Attachments to the application for rehearing show that Cook’s insurer did not pay the judgment in full but merely settled for its principal amount without the legal interest from judicial demand that the judgment provided. The settlement obliged Bonura to pay back half of principal alone if he defeated Dixie’s appeal and collected half of the judgment from Dixie. Thus Bonura does appear to retain a real interest in the judgment', in that the legal interest he might collect from Dixie would belong to him.
On the principles of Williams v. Marionneaux, 1960, 240 La. 713, 124 So.2d 919, and of La.C.C. 2106,1 22052 and 3061,3 however, Bonura cannot now collect from Dixie because Bonura, by accepting the payment “in full satisfaction of the judgment” as against Cook’s insurer, has defeated Dixie’s right to indemnity against Cook’s insurer.4
Rehearing is therefore denied.

. If the affair for which the debt has been contracted in solido, concern only one of the co-obligors in solido, that one is liable for the whole debt towards the other codebtors, who, with regard to him, are considered only as his securities.
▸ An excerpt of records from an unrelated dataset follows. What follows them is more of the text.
(** * main.py: the resume-screening chatbot client

    A shallow embedding of [handle_user_message], [build_agent] and [main]
    of main.py, and the properties of the turn handler and of the session
    loop that follow from the code.

    Conventions of the embedding.
    - A Python [str] is the list of its code points ([len] is the length of
      the list, [s[:n]] is [firstn n s], [+] is [++]).
    - Console, keyboard and the external collaborators (the tool-providing
      endpoint, the agent, the model backend behind it) are reached through
      a state-and-exception monad; every interaction is appended to a trace
      in the order in which the code performs it.
    - The agent framework is opaque: its classes and coroutines are the
      fields of the class [Externals]. *)

From Stdlib Require Import List NArith Arith Bool Lia String Ascii DecimalString.
Import ListNotations.

Set Implicit Arguments.

(* ================================================================== *)
(** ** Python strings *)

Definition pystr := list N.

(** An ASCII literal of the source, as a Python string. *)
Definition lit (s : string) : pystr :=
  map N_of_ascii (list_ascii_of_string s).

Definition NL : pystr := [10%N].

Definition pystr_eqb (a b : pystr) : bool :=
  if list_eq_dec N.eq_dec a b then true else false.

(** [str(n)] for a non-negative [int]. *)
Definition str_of_nat (n : nat) : pystr :=
  lit (NilZero.string_of_uint (Nat.to_uint n)).

(** [needle in haystack] on strings. *)
Fixpoint starts_with (p s : pystr) : bool :=
  match p, s with
  | [], _ => true
  | _ :: _, [] => false
  | a :: p', b :: s' => N.eqb a b && starts_with p' s'
  end.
. The remission or even conventional discharge granted to a principal debtor, discharges the sureties.
That granted to the sureties does not discharge the principal debtor.
That granted to one of the sureties does not discharge the others.

. The surety is discharged when by the act of the creditor, the subrogation to his rights, mortgages and privileges can no longer be operated in favor of the surety.

. Plaintiff’s application recites that Dixie had third-partied Cook’s insurer but we find no such pleading. We should have framed our decree differently were such a pleading present.